(Stored data entries)
----------------

Definition ensure_solana_app_open (host_device_path : option string) : D (result bool) :=
  let% api := hid_api_new in
  match api with
  | None => dret (Err hid_unavailable)
  | Some api =>
      try% device := open_ledger api host_device_path in
      try% app := current_app device in
      match app with
      | Some app =>
          if bool_decide (app = SOLANA_APP_NAME) then dret (Ok false)
          else if bool_decide (app = "BOLOS") || str_is_empty app then
            try% _ := open_app device SOLANA_APP_NAME in dret (Ok true)
          else
            try% _ := quit_app device in
            try% device := reopen_after_reenumerate host_device_path in
            try% _ := open_app device SOLANA_APP_NAME in dret (Ok true)
      | None => try% _ := open_app device SOLANA_APP_NAME in dret (Ok true)
      end
  end.

End Transport.

(** ** Lemmas: selection *)

Lemma common_len_comm a b : common_len a b = common_len b a.
Proof.
  revert b. induction a as [|x a IH]; intros [|y b]; try done. cbn [common_len].
  do 2 case_bool_decide; subst; try done. by rewrite IH.
Qed.

Lemma common_len_take a b : take (common_len a b) a = take (common_len a b) b.
Proof.
  revert b. induction a as [|x a IH]; intros [|y b]; try done. cbn [common_len].
  case_bool_decide; [|done]. subst. cbn [take]. by rewrite IH.
Qed.

Lemma shared_prefix_len_comm a b : shared_prefix_len a b = shared_prefix_len b a.
Proof. unfold shared_prefix_len. by rewrite common_len_take, common_len_comm. Qed.

Lemma same_device_comm a b : same_device a b = same_device b a.
Proof.
  unfold same_device, is_sibling_interface. rewrite (shared_prefix_len_comm (path b)), (andb_comm (meets_sibling_threshold _ (path b))).
  destruct (serial a) as [x|], (serial b) as [y|]; try done.
  rewrite (andb_comm (negb (str_is_empty y))).
  by rewrite (bool_decide_ext (y ≠ x) (x ≠ y)) by naive_solver.
Qed.

Lemma matching_from_elem i l want best k :
  k ∈ matching_from i l want best <->
  exists j p, k = i + j /\ l !! j = Some p /\ shared_prefix_len p want = best.
Proof.
  revert i. induction l as [|p l IH]; intros i; cbn [matching_from].
  { split; [by intros ?%not_elem_of_nil|]. by intros (j & p & _ & ? & _). }
  destruct (Nat.eqb_spec (shared_prefix_len p want) best) as [Hb|Hb].
  - rewrite elem_of_cons, IH. split.
    + intros [->|(j & q & -> & Hj & Hq)]; [exists 0, p; split_and!; [lia|done..]|].
      exists (S j), q. split_and!; [lia|done..].
    + intros ([|j] & q & -> & Hj & Hq); [left; lia|right]. exists j, q. split_and!; [lia|done..].
  - rewrite IH. split.
    + intros (j & q & -> & Hj & Hq). exists (S j), q. split_and!; [lia|done..].
    + intros ([|j] & q & -> & Hj & Hq); [by injection Hj as ->|]. exists j, q. split_and!; [lia|done..].
Qed.

Lemma foldr_max_le l x : x ∈ l -> x <= foldr Nat.max 0 l.
Proof.
  induction l as [|y l IH]; [by intros ?%not_elem_of_nil|]. intros [->|Hx]%elem_of_cons; simpl; [lia|].
  apply IH in Hx. lia.
Qed.

(** Naming a device never picks an arbitrary one.  The interface
    chosen is the one at exactly the named path, or, when there is none, the only
    one that comes closest to it, and that only if it shares at least four fifths
    of the named path. *)
Theorem select_ledger_spec (available : list string) (want : string) (i : nat) :
  select_ledger available want = Some i ->
  exists p, available !! i = Some p /\
    (p = want \/
     (want ∉ available /\ str_len want * 4 <= shared_prefix_len p want * 5 /\
      forall j q, available !! j = Some q -> j ≠ i -> shared_prefix_len q want < shared_prefix_len p want)).
Proof.
  unfold select_ledger. destruct (position _ available) as [k|] eqn:Hp.
  { intros [= <-]. apply position_Some in Hp as (p & Hp & Heq%bool_decide_eq_true & _). eauto. }
  set (best := foldr Nat.max 0 _).
  destruct (meets_sibling_threshold best want) eqn:Ht; [|done]. cbn [negb].
  destruct (matching_from 0 available want best) as [|k [|]] eqn:Em; [done| |done].
  intros [= <-]. pose proof (matching_from_elem 0 available want best) as HM. rewrite Em in HM.
  destruct (proj1 (HM k)) as (j & p & -> & Hj & Hb); [constructor|]. cbn in *.
  exists p. split; [done|]. right. split_and!.
  - intros Hin. eapply position_None in Hp; [|exact Hin]. by apply bool_decide_eq_false in Hp.
  - unfold meets_sibling_threshold in Ht. rewrite Hb. by apply Nat.leb_le.
  - intros j' q Hq Hne. assert (shared_prefix_len q want <= best).
    { apply foldr_max_le. apply list_elem_of_fmap. exists q. split; [done|]. by eapply list_elem_of_lookup_2. }
    destruct (decide (shared_prefix_len q want = best)) as [Heq|]; [|lia].
    destruct Hne. assert (j' ∈ [j]) as Hin%list_elem_of_singleton; [|done].
    apply HM. exists j', q. done.
Qed.

Lemma group_devices_cons i d0 ds l :
  exists rest, group_devices i (d0 :: ds) l = d0 :: rest.
Proof.
  revert i ds. induction l as [|c l IH]; intros i ds; cbn [group_devices]; [eauto|].
  case_match; apply IH.
Qed.

Lemma group_devices_single i d l :
  group_devices i [d] l = [d] -> forall c, c ∈ l -> same_device c d.2 = true.
Proof.
  revert i. induction l as [|c l IH]; intros i; cbn [group_devices existsb].
  { intros _ c. by intros ?%not_elem_of_nil. }
  rewrite orb_false_r. destruct (same_device c d.2) eqn:Es.
  - intros Hg x [->|Hx]%elem_of_cons; [done|]. by eapply IH.
  - cbn [app]. intros Hg. exfalso.
    assert (Hlen : forall j ds, 2 <= length ds -> 2 <= length (group_devices j ds l)).
    { clear. induction l as [|c l IH]; intros j ds Hl; cbn [group_devices]; [done|].
      case_match; apply IH; [done|]. rewrite length_app. simpl. lia. }
    specialize (Hlen (S i) [d; (i, c)]). rewrite Hg in Hlen. simpl in Hlen. lia.
Qed.

(** With no device named, one is used only when every attached
    interface passes for an interface of the first one: none of them shows a
    serial number that contradicts it and all their paths are adjacent to its
    path.  Otherwise the call fails. *)
Theorem sole_ledger_spec (l : list Candidate) (i : nat) :
  sole_ledger l = Ok i ->
  i = 0 /\ exists c0 r, l = c0 :: r /\
    forall c, c ∈ r -> is_sibling_interface (path c) (path c0) = true /\
      forall x y, serial c = Some x -> serial c0 = Some y -> x ≠ EmptyString -> y ≠ EmptyString -> x = y.
Proof.
  unfold sole_ledger. destruct l as [|c0 r]; [done|]. cbn [group_devices existsb app].
  destruct (group_devices_cons 1 (0, c0) [] r) as [rest Hg]. rewrite Hg.
  destruct rest; [|done]. intros [= <-]. split; [done|]. exists c0, r. split; [done|].
  intros c Hc. pose proof (group_devices_single _ _ _ Hg c Hc) as Hs. cbn in Hs.
  unfold same_device in Hs.
  destruct (match serial c, serial c0 with Some _, Some _ => _ | _, _ => _ end) eqn:E; [done|].
  split; [done|]. intros x y Hx Hy Nx Ny. rewrite Hx, Hy in E.
  unfold str_is_empty in E. rewrite !bool_decide_eq_false_2 in E by done. cbn in E.
  apply bool_decide_eq_false in E. by apply dec_stable.
Qed.
(** [DeviceCommand], without the claim and the reply channel, and the replies. *)
Inductive DeviceCommand :=
  | Connect (path_str : string) (confirm : bool) (host : option string) (auto_open : bool)
  | SignTransactionMessage (path_str : string) (message : list byte) (host : option string)
  | SignOffchainMessage (path_str : string) (message : list byte) (host : option string)
  | IsAvailable (path_str : string) (host : option string)
  | IsAttached.

Inductive DeviceReply :=
  | PubkeyReply (r : result (u8array 32))
  | SignatureReply (r : result (u8array 64))
  | BoolReply (b : bool).

Definition sign_with (sign : LedgerWallet -> DerivationPath -> list byte -> Dev -> Result (list byte) RemoteWalletError * Dev)
    (message : list byte) (w : LedgerWallet) (path : DerivationPath) : D (result (u8array 64)) :=
  let% r := sign w path message in
  dret (let? raw := map_err map_rw_err r in signature_bytes raw).

(** One iteration of [device_thread]'s loop. *)
Definition handle_command (session : option Session) (cmd : DeviceCommand) : D (option Session * DeviceReply) :=
  match cmd with
  | Connect path_str confirm host auto_open =>
      match parse_path path_str with
      | Err e => dret (session, PubkeyReply (Err e))
      | Ok path =>
          let% p := connect_body session path confirm auto_open host in
          dret (p.1, PubkeyReply p.2)
      end
  | SignTransactionMessage path_str message host =>
      let% p := with_session session path_str host (sign_with rw_sign_message message) in
      dret (p.1, SignatureReply p.2)
  | SignOffchainMessage path_str message host =>
      let% p := with_session session path_str host (sign_with rw_sign_offchain_message message) in
      dret (p.1, SignatureReply p.2)
  | IsAvailable path_str host =>
      let% p := with_session session path_str host (fun w path =>
        let% r := get_pubkey w path false in dret (map_err map_rw_err r)) in
      dret (p.1, BoolReply (is_ok p.2))
  | IsAttached =>
      let% api := hid_api_new in
      dret (session, BoolReply (match api with
                                | Some infos => existsb (fun d => (vendor_id d =? LEDGER_VID)%Z) infos
                                | None => false
                                end))
  end.

(** [device_thread]: the commands in the order the channel delivers them. *)
Fixpoint device_thread (session : option Session) (cmds : list DeviceCommand)
    : D (option Session * list DeviceReply) :=
  match cmds with
  | [] => dret (session, [])
  | cmd :: r =>
      let% p := handle_command session cmd in
      let% q := device_thread p.1 r in
      dret (q.1, p.2 :: q.2)
  end.
(* ===== verification/LedgerActor.v ===== *)
(** * The claim on the Ledger device (src/rust/src/ledger/mod.rs)

    Any number of callers race for [DEVICE_BUSY], enqueue their commands and wait
    for a reply with a timeout; one device thread serves the queue.  The
    interleaving is a step relation over the flag, the claims in flight, the
    command channel, the command being served and the calls that still wait.
    The claim travels with its command, so a claimed command in the channel or on
    the device thread is a claim in flight. *)

From stdpp Require Import relations.
From S2P Require Import Prelude Errors World Externals Traits LedgerDashboard Ledger.

#[local] Open Scope keychain_scope.

(** The commands with a [claim] field. *)
Definition claims_device (cmd : DeviceCommand) : bool :=
  match cmd with IsAttached => false | _ => true end.

(** How a call ends: refused at the flag, or with a channel outcome. *)
Inductive CallOutcome := Refused | Answered (o : channel_outcome DeviceReply).

Section Actor.
Context `{HID : Hid} `{!RemoteWallets}.

(** The callers' side.  A call is known by its position in [issued]. *)
Record Callers := mkCallers {
  busy : bool;                            (* DEVICE_BUSY *)
  issued : list DeviceCommand;            (* the calls begun, oldest first *)
  holding : list (nat * DeviceCommand);   (* claim won, command not sent yet *)
  probing : list nat;                     (* is_attached past its busy check *)
  waiting : list nat;                     (* in recv_timeout *)
  outcomes : list (nat * CallOutcome)     (* finished calls, latest first *)
}.

(** The command taken off the channel, and whether its reply has been sent: the
    claim is dropped only after that. *)
Record Serving := mkServing { srv_call : nat; srv_cmd : DeviceCommand; srv_replied : bool }.

(** The channel and the device thread.  [log] has the commands served, oldest
    first, with the replies put into the callers' reply channels. *)
Record Thread := mkThread {
  queue : list (nat * DeviceCommand);
  serving : option Serving;
  alive : bool;
  session : option Session;
  dev : Dev;
  log : list (nat * DeviceCommand * DeviceReply)
}.

Definition Sys : Type := Callers * Thread.

Definition init (d : Dev) : Sys := (mkCallers false [] [] [] [] [], mkThread [] None true None d []).

(** ** Claims *)

Fixpoint count_claims (l : list (nat * DeviceCommand)) : nat :=
  match l with [] => 0 | x :: r => (if claims_device x.2 then 1 else 0) + count_claims r end.

Definition serving_cmd (v : option Serving) : list (nat * DeviceCommand) :=
  match v with Some x => [(srv_call x, srv_cmd x)] | None => [] end.

(** Claims that exist: held by a caller, in the channel, or on the thread. *)
Definition claims (s : Sys) : nat :=
  length (holding s.1) + count_claims (queue s.2) + count_claims (serving_cmd (serving s.2)).

(** Dropping [n] claims: each [Drop] stores [false]. *)
Definition drop_claims (n : nat) (b : bool) : bool := match n with 0 => b | S _ => false end.

(** Whether nothing can still write to the reply channel of call [i]. *)
Definition reply_unreachable (i : nat) (t : Thread) : bool :=
  negb (existsb (fun x => x.1 =? i) (queue t ++
          match serving t with Some (mkServing _ _ true) => [] | v => serving_cmd v end)) &&
  negb (existsb (fun x => x.1.1 =? i) (log t)).
#[export] Instance demo_fs : FileSystem := {| read_to_string := fun _ => Err "no such file" |}.
#[export] Instance demo_offchain : OffchainCrate := {| SIGNING_DOMAIN := array_repeat 16 xff |}.
#[export] Existing Instance Loopback.loopback.
#[export] Existing Instance LedgerDemo.demo_wallets.
#[export] Existing Instance FireblocksDemo.demo_codec.
#[export] Existing Instance FordefiDemo.demo_p256.
#[export] Existing Instance FordefiDemo.demo_codec.
#[export] Existing Instance PrivyDemo.demo_codec.
#[export] Existing Instance KmsDemo.demo_aws.
#[export] Existing Instance KmsDemo.demo_gcp.
#[export] Existing Instance DfnsDemo.demo_codec.
#[export] Existing Instance UtilaDemo.demo_codec.
#[export] Instance demo_turnkey : TurnkeyCodec := {|
  activity_from_slice := fun _ => Err "no activity"; private_key_from_slice := fun _ => Err "no key" |}.
#[export] Instance demo_cdp : CdpCodec := {|
  Cdp.sign_transaction_response_from_slice := fun b => Ok (of_bytes b);
  Cdp.sign_message_response_from_slice := fun b => Ok (of_bytes b) |}.
#[export] Instance demo_openfort : OpenfortCodec := {|
  sign_response_from_slice := fun b => Ok (of_bytes b); account_info_from_slice := fun b => Ok (of_bytes b) |}.
#[export] Instance demo_para : ParaCodec := {|
  para_wallet_from_slice := fun _ => Err "no wallet"; sign_raw_response_from_slice := fun b => Ok (Some (of_bytes b)) |}.
#[export] Instance demo_tokio : Tokio := {| join_error := "task panicked" |}.
#[export] Instance unplugged : DeviceThread := {|
  claim_device := ret true;
  device_is_busy := ret false;
  exchange_pubkey _ _ := ret SendFailed;
  exchange_signature _ _ := ret SendFailed;
  exchange_bool _ _ := ret SendFailed
|}.

Definition in_memory : Signer := Memory MemoryDemo.demo_signer.
Definition at_crossmint : Signer := Crossmint demo_signer.

Lemma signer_keeps_its_promise_witness :
  returns (Traits.sign_transaction MemoryDemo.demo_signer MemoryDemo.demo_tx) (fun p =>
    match p.2 with
    | Ok res => exists pk, Traits.pubkey in_memory = Returned pk /\ signed_as_given pk MemoryDemo.demo_tx p.1 res
    | Err _ => message p.1 = message MemoryDemo.demo_tx
    end).
Proof. exact (signer_keeps_its_promise in_memory MemoryDemo.demo_tx). Defined.

Lemma signer_messages_verified_witness :
  returns (Traits.sign_message in_memory (as_bytes "hi")) (on_ok (fun sg =>
    exists pk, Traits.pubkey in_memory = Returned pk /\ verifies sg pk (as_bytes "hi") = true)).
Proof. exact (signer_messages_verified in_memory (as_bytes "hi")). Defined.

(** A signer whose provider answers everything, and a [send] that uses no HTTP. *)
Lemma signer_requests_confined_witness :
  base_url at_crossmint = Some "https://api" /\
  sends (sign_and_send at_crossmint demo_tx MemoryDemo.lost_answer) (fun r => under "https://api" r \/ False).
Proof.
  assert (E : base_url at_crossmint = Some "https://api") by (vm_compute; reflexivity).
  split; [exact E|].
  refine (proj2 (proj2 (proj2 (signer_requests_confined at_crossmint "https://api" E I))) demo_tx MemoryDemo.lost_answer
    (fun _ => False) _).
  intros e w. exists []. split; [by rewrite app_nil_r|constructor].
Defined.

Lemma constructed_signer_ready_witness :
  match from_vault "https://vault" "token" "key" (of_bytes (replicate 32 x01)) None with
  | Ok s => ready s
  | Err _ => False
  end.
Proof.
  pose proof (proj1 constructed_signer_ready _ (via_vault "https://vault" "token" "key" (of_bytes (replicate 32 x01)) None)
    idle_world _ idle_world eq_refl) as HR.
  destruct (from_vault _ _ _ _ _) as [s|e] eqn:E; [exact HR|vm_compute in E; discriminate E].
Defined.

Definition provider_run := sign_and_send at_crossmint demo_tx MemoryDemo.lost_answer (answering_world 200 (as_bytes "tx-1")).
Definition provider_result : VersionedTransaction * result Signature :=
  match provider_run.1 with Returned p => p | _ => (demo_tx, Err (Other "no run")) end.

Lemma provider_broadcasts_alone_witness :
  provider_result.1 = demo_tx /\ is_ok provider_result.2 = true.
Proof.
  split; [|vm_compute; reflexivity].
  refine (proj1 (proj2 (provider_broadcasts_alone at_crossmint (DynSending demo_signer) demo_tx
    MemoryDemo.lost_answer MemoryDemo.lost_answer eq_refl) (answering_world 200 (as_bytes "tx-1"))
    _ provider_result.2 provider_run.2 _)).
  vm_compute. reflexivity.
Defined.

End KeychainDemo.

----------------

The lines above starting at the one that contains "intros _ c." and ending at the one that contains "call fails. *)" must be transcribed exactly, and no other lines may appear.

Solution below
  { intros _ c. by intros ?%not_elem_of_nil. }
  rewrite orb_false_r. destruct (same_device c d.2) eqn:Es.
  - intros Hg x [->|Hx]%elem_of_cons; [done|]. by eapply IH.
  - cbn [app]. intros Hg. exfalso.
    assert (Hlen : forall j ds, 2 <= length ds -> 2 <= length (group_devices j ds l)).
    { clear. induction l as [|c l IH]; intros j ds Hl; cbn [group_devices]; [done|].
      case_match; apply IH; [done|]. rewrite length_app. simpl. lia. }
    specialize (Hlen (S i) [d; (i, c)]). rewrite Hg in Hlen. simpl in Hlen. lia.
Qed.

(** With no device named, one is used only when every attached
    interface passes for an interface of the first one: none of them shows a
    serial number that contradicts it and all their paths are adjacent to its
    path.  Otherwise the call fails. *)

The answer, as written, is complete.